==== INPUT DATA ====

Example parseFloat_examples :
  parseFloat "-5" = Number_of_Z (-5) ∧ parseFloat "0" = S754_zero false ∧
  parseFloat "3.5 per unit" = S754_finite false 7881299347898368 (-51) ∧
  parseFloat "free" = NaN.
Proof. repeat split; reflexivity. Qed.

(** ** [apiCall] *)

(** One call sends one request, and throws exactly when the request fails. *)
Lemma apiCall_sends host storage server endpoint options :
  ∃ request,
    url request = API host ++ endpoint ∧
    method request = default "GET" (opt_method options) ∧
    body request = opt_body options ∧
    trace (apiCall host storage server endpoint options) = [Fetch request] ∧
    match failure server request with
    | Some e => outcome (apiCall host storage server endpoint options) = inl e
    | None => ∃ data, outcome (apiCall host storage server endpoint options) = inr data
    end.
Proof.
  unfold apiCall. cbv zeta.
  match goal with |- context [emit (Fetch ?r)] => exists r end.
  split; [|split; [|split]]; [reflexivity..|].
  unfold failure. simpl.
  match goal with |- context [server ?r] => destruct (server r) as [e|response] end.
  - by split.
  - destruct (ok response); simpl; [|by split].
    destruct (json response); simpl; [by split|]. split; [done|]. eauto.
Qed.

(** ** [createRFQ] and [submitQuote] *)

Ltac run_cmd :=
  unfold mbind, mret, Cmd_bind, Cmd_ret, bind, try_catch, ret, emit, throw,
    trace, outcome in *; simpl in *.

(** When the guard [quantity && quantity > 0] lets it through, [createRFQ]
    sends one POST to [/rfqs] and then tells the user how it went. *)
Lemma createRFQ_issued host storage server productId q answer :
  q ≠ "" → String_gt_zero q = true →
  ∃ request,
    url request = API host ++ "/rfqs" ∧
    method request = "POST" ∧
    body request
      = JSON_stringify (createRFQ_body productId q (message_or_empty answer)) ∧
    trace (createRFQ host storage server productId (Some q) answer)
      = [Fetch request;
         Alert (match failure server request with
                | Some e => "Failed to create RFQ: " ++ message e
                | None => "RFQ created successfully!"
                end)].
Proof.
  intros Hq Hgt. unfold createRFQ. rewrite Hgt.
  apply String.eqb_neq in Hq. rewrite Hq. simpl negb. cbv iota. simpl andb. cbv iota.
  match goal with |- context [apiCall ?h ?st ?sv ?e ?o] =>
    destruct (apiCall_sends h st sv e o) as (request & Hurl & Hm & Hb & Ht & Hout);
    destruct (apiCall h st sv e o) as [t r] end.
  exists request. run_cmd. subst t. repeat split; try done.
  destruct (failure server request) as [e|].
  - by subst r.
  - destruct Hout as [data ->]. done.
Qed.

(** Otherwise it does nothing at all. *)
Lemma createRFQ_held_back host storage server productId quantity answer :
  (∀ q, quantity = Some q → q = "" ∨ String_gt_zero q = false) →
  createRFQ host storage server productId quantity answer = ([], inr tt).
Proof.
  intros H. unfold createRFQ. destruct quantity as [q|]; [|done].
  destruct (H q eq_refl) as [-> | ->]; [done|].
  by rewrite andb_false_r.
Qed.

(** The same for [submitQuote], whose guard is [pricePerUnit && deliveryTime]. *)
Lemma submitQuote_issued host storage server rfqId price delivery answer :
  price ≠ "" → delivery ≠ "" →
  ∃ request,
    url request = API host ++ "/quotes" ∧
    method request = "POST" ∧
    body request
      = JSON_stringify
          (submitQuote_body rfqId price delivery (message_or_empty answer)) ∧
    trace (submitQuote host storage server rfqId (Some price) (Some delivery) answer)
      = Fetch request ::
        match failure server request with
        | Some e => [Alert ("Failed to submit quote: " ++ message e)]
        | None => [Alert "Quote submitted successfully!"; Reload]
        end.
Proof.
  intros Hp Hd. unfold submitQuote.
  apply String.eqb_neq in Hp, Hd. rewrite Hp, Hd. simpl negb. simpl andb. cbv iota.
  match goal with |- context [apiCall ?h ?st ?sv ?e ?o] =>
    destruct (apiCall_sends h st sv e o) as (request & Hurl & Hm & Hb & Ht & Hout);
    destruct (apiCall h st sv e o) as [t r] end.
  exists request. run_cmd. subst t. repeat split; try done.
  destruct (failure server request) as [e|].
  - by subst r.
  - destruct Hout as [data ->]. done.
Qed.

Lemma body_field (fields : gmap string Value) k v :
  fields !! k = Some v →
  ∃ fields', JSON_stringify (VObj fields) = Some (VObj fields') ∧
             fields' !! k = JSON_stringify v.
Proof.
  intros Hk. eexists. split; [reflexivity|].
  rewrite lookup_omap, Hk. done.
Qed.

(** C7.  Every RFQ created through the interface asks for the default
    validity window: whenever [createRFQ] sends a request, it is a POST to
    [/rfqs] whose body has [expires_in_days] equal to 7. *)
Theorem createRFQ_expires_in_seven_days
    host storage server productId quantity answer request :
  Fetch request ∈ trace (createRFQ host storage server productId quantity answer) →
  url request = API host ++ "/rfqs" ∧
  method request = "POST" ∧
  ∃ fields, body request = Some (VObj fields) ∧
            fields !! "expires_in_days" = Some (VNum (Number_of_Z 7)).
Proof.
  intros Hin.
  destruct quantity as [q|]; [|by apply elem_of_nil in Hin].
  destruct (decide (q = "")) as [->|Hq]; [by apply elem_of_nil in Hin|].
  destruct (String_gt_zero q) eqn:Hgt; cycle 1.
  { rewrite createRFQ_held_back in Hin; [by apply elem_of_nil in Hin|].
    intros ? [= <-]. by right. }
  destruct (createRFQ_issued host storage server productId q answer Hq Hgt)
    as (request' & Hurl & Hm & Hb & Ht).
  rewrite Ht in Hin. apply elem_of_cons in Hin as [[= ->]|Hin]; cycle 1.
  { apply elem_of_cons in Hin as [[=]|Hin]. by apply elem_of_nil in Hin. }
  repeat split; [done..|]. rewrite Hb.
  destruct (body_field
              {[ "product_id" := productId; "quantity" := VNum (parseInt q);
                 "message" := VStr (message_or_empty answer);
                 "expires_in_days" := VNum (Number_of_Z 7) ]}
              "expires_in_days" (VNum (Number_of_Z 7))) as (fields & Hf & Hl).
  { reflexivity. }
  exists fields. split; [exact Hf|]. rewrite Hl. reflexivity.
Qed.

Lemma createRFQ_expires_in_seven_days_witness :
  let request :=
    {| url := "http://localhost:8001/api/rfqs"; method := "POST";
       headers := {[ "Content-Type" := "application/json" ]};
       body := JSON_stringify (createRFQ_body (VStr "p1") "3" "") |} in
  Fetch request
    ∈ trace (createRFQ Sample.host ∅ Sample.accepting (VStr "p1") (Some "3") None) ∧
  (url request = API Sample.host ++ "/rfqs" ∧
   method request = "POST" ∧
   ∃ fields, body request = Some (VObj fields) ∧
             fields !! "expires_in_days" = Some (VNum (Number_of_Z 7))).
Proof.
  intros request.
  assert (Hin : Fetch request ∈ trace (createRFQ Sample.host ∅ Sample.accepting
                                         (VStr "p1") (Some "3") None)).
  { vm_compute. left. }
  split; [exact Hin|].
  exact (createRFQ_expires_in_seven_days Sample.host ∅ Sample.accepting (VStr "p1")
           (Some "3") None request Hin).
Defined.

(** What the guard of [createRFQ] does ensure: a request goes out only for
    an answer whose numeric value is greater than zero, so a dismissed
    prompt, an empty, a non-numeric or a non-positive answer sends nothing. *)
Lemma createRFQ_needs_positive_answer
    host storage server productId quantity answer request :
  Fetch request ∈ trace (createRFQ host storage server productId quantity answer) →
  ∃ q, quantity = Some q ∧ q ≠ "" ∧
       Number_lt (S754_zero false) (StringToNumber q) = true.
Proof.
  intros Hin.
  destruct quantity as [q|]; [|by apply elem_of_nil in Hin].
  destruct (decide (q = "")) as [->|Hq]; [by apply elem_of_nil in Hin|].
  destruct (String_gt_zero q) eqn:Hgt; [by exists q|].
  rewrite createRFQ_held_back in Hin; [by apply elem_of_nil in Hin|].
  intros ? [= <-]. by right.
Qed.

(** C4.  The guard tests the text of the answer, the request carries
    [parseInt] of it, and the two disagree: for the answer ["0.5"] the guard
    passes ([0.5 > 0]) and the request is sent with quantity [0]. *)
Theorem createRFQ_sends_quantity_zero host storage server productId answer :
  ∃ request rest,
    trace (createRFQ host storage server productId (Some "0.5") answer)
      = Fetch request :: rest ∧
    url request = API host ++ "/rfqs" ∧
    method request = "POST" ∧
    ∃ fields, body request = Some (VObj fields) ∧
              fields !! "quantity" = Some (VNum (S754_zero false)).
Proof.
  destruct (createRFQ_issued host storage server productId "0.5" answer)
    as (request & Hurl & Hm & Hb & Ht); [done | by vm_compute |].
  exists request. eexists. split; [exact Ht|]. split; [done|]. split; [done|].
  rewrite Hb.
  destruct (body_field
              {[ "product_id" := productId; "quantity" := VNum (parseInt "0.5");
                 "message" := VStr (message_or_empty answer);
                 "expires_in_days" := VNum (Number_of_Z 7) ]}
              "quantity" (VNum (parseInt "0.5"))) as (fields & Hf & Hl).
  { reflexivity. }
  exists fields. split; [exact Hf|]. rewrite Hl. reflexivity.
Qed.

(** C2.  [submitQuote] only asks that the price and the delivery time be
    non-empty; it never compares the price with zero.  For the price ["-5"]
    the request is sent, with [price_per_unit] equal to [-5]. *)
Theorem submitQuote_sends_negative_price host storage server rfqId answer :
  ∃ request rest,
    trace (submitQuote host storage server rfqId (Some "-5") (Some "3 days") answer)
      = Fetch request :: rest ∧
    url request = API host ++ "/quotes" ∧
    method request = "POST" ∧
    ∃ fields, body request = Some (VObj fields) ∧
              fields !! "price_per_unit" = Some (VNum (Number_of_Z (-5))) ∧
              Number_lt (Number_of_Z (-5)) (S754_zero false) = true.
Proof.
  destruct (submitQuote_issued host storage server rfqId "-5" "3 days" answer)
    as (request & Hurl & Hm & Hb & Ht); [done..|].
  exists request. eexists. split; [exact Ht|]. split; [done|]. split; [done|].
  rewrite Hb.
  destruct (body_field
              {[ "rfq_id" := rfqId; "price_per_unit" := VNum (parseFloat "-5");
                 "delivery_time" := VStr "3 days";
                 "message" := VStr (message_or_empty answer) ]}
              "price_per_unit" (VNum (parseFloat "-5"))) as (fields & Hf & Hl).
  { reflexivity. }
  exists fields. split; [exact Hf|]. rewrite Hl. split; reflexivity.
Qed.

(** The price is never looked at: any non-empty price and delivery time
    send the request, with [parseFloat] of the price in it. *)
Lemma submitQuote_ignores_price host storage server rfqId price delivery answer :
  price ≠ "" → delivery ≠ "" →
  ∃ request,
    Fetch request
      ∈ trace (submitQuote host storage server rfqId (Some price) (Some delivery) answer) ∧
    body request
      = JSON_stringify
          (submitQuote_body rfqId price delivery (message_or_empty answer)).
Proof.
  intros Hp Hd.
  destruct (submitQuote_issued host storage server rfqId price delivery answer Hp Hd)
    as (request & _ & _ & Hb & Ht).
  exists request. split; [|done]. rewrite Ht. left.
Qed.

(** ** Failures of commands *)

Ltac list_mem :=
  repeat match goal with
  | H : _ ∈ [] |- _ => by apply elem_of_nil in H
  | H : _ ∈ _ :: _ |- _ => apply elem_of_cons in H as [H|H]
  | H : _ ∈ _ ++ _ |- _ => apply elem_of_app in H as [H|H]
  | H : Fetch _ = Fetch _ |- _ => injection H as H; subst
  | H : Fetch _ = Alert _ |- _ => discriminate H
  | H : Fetch _ = ConsoleError _ |- _ => discriminate H
  | H : Fetch _ = Reload |- _ => discriminate H
  end.

Ltac is_mem :=
  simpl; eauto 10 using list_elem_of_here, list_elem_of_further.






(** ** What the rendered views let a user do *)

Create HintDb views.
#[local] Hint Constructors fires : views.
#[local] Hint Resolve list_elem_of_here list_elem_of_further : views.

(** Find the control that fires in a tree that is written out. *)
Ltac fire := simpl; eauto 60 with views nocore.

Lemma fires_And cond e a : fires (And cond e) a → ToBoolean cond = true ∧ fires e a.
Proof. unfold And. destruct (ToBoolean cond); [done|]. inversion 1. Qed.

Lemma mapM_elem {A B} (f : A → option B) l k y :
  mapM f l = Some k → y ∈ k → ∃ x, x ∈ l ∧ f x = Some y.
Proof.
  intros H%mapM_Some_1. induction H as [|x y' l k Hxy _ IH]; intros Hy.
  - by apply elem_of_nil in Hy.
  - apply elem_of_cons in Hy as [->|Hy].
    + exists x. split; [left|done].
    + destruct (IH Hy) as (x' & ? & ?). exists x'. split; [by right|done].
Qed.

(** Peel an option computation that is known to succeed. *)
Ltac succeeded H :=
  lazymatch type of H with
  | mbind _ ?o = Some _ =>
      let E := fresh "E" in
      destruct o eqn:E; simpl in H; [succeeded E; succeeded H | discriminate H]
  | (if ?b then _ else _) = Some _ =>
      let E := fresh "E" in destruct b eqn:E; succeeded H
  | Some _ = Some _ => injection H as H; try subst
  | None = Some _ => discriminate H
  | _ => idtac
  end.

(** Take a firing apart, down to the control that fires. *)
Ltac fired :=
  repeat match goal with
  | H : fires (Text _) _ |- _ => inversion H
  | H : fires (Expr _) _ |- _ => inversion H
  | H : fires (SubmitButton _ _) _ |- _ => inversion H; subst; clear H
  | H : fires (Input _ _ _ _) _ |- _ => inversion H; subst; clear H
  | H : fires (Select _ _ _) _ |- _ => inversion H; subst; clear H
  | H : fires (Form _ _) _ |- _ => inversion H; subst; clear H
  | H : fires (Button _ _) _ |- _ => inversion H; subst; clear H
  | H : fires (El _ _) _ |- _ => inversion H; subst; clear H
  | H : fires (Fragment _) _ |- _ => inversion H; subst; clear H
  | H : fires (And _ _) _ |- _ => apply fires_And in H as [? H]
  | H : _ ∈ [] |- _ => by apply elem_of_nil in H
  | H : _ ∈ _ :: _ |- _ => apply elem_of_cons in H as [->|H]
  end.

Lemma Header_fires user tree a : Header user = Some tree → fires tree a → a = Logout.
Proof. unfold Header. intros H Hf. succeeded H; by fired. Qed.

Lemma Dashboard_fires user stats loading tree a :
  Dashboard user stats loading = Some tree → fires tree a → False.
Proof. unfold Dashboard, stat_card. intros H Hf. succeeded H; by fired. Qed.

====

** TASK GOAL **
Copy out every line of the records that the string "right" appears in.

** OUTPUT FOR THIS EXERCISE **
    intros ? [= <-]. by right. }
  intros ? [= <-]. by right.
    + destruct (IH Hy) as (x' & ? & ?). exists x'. split; [by right|done].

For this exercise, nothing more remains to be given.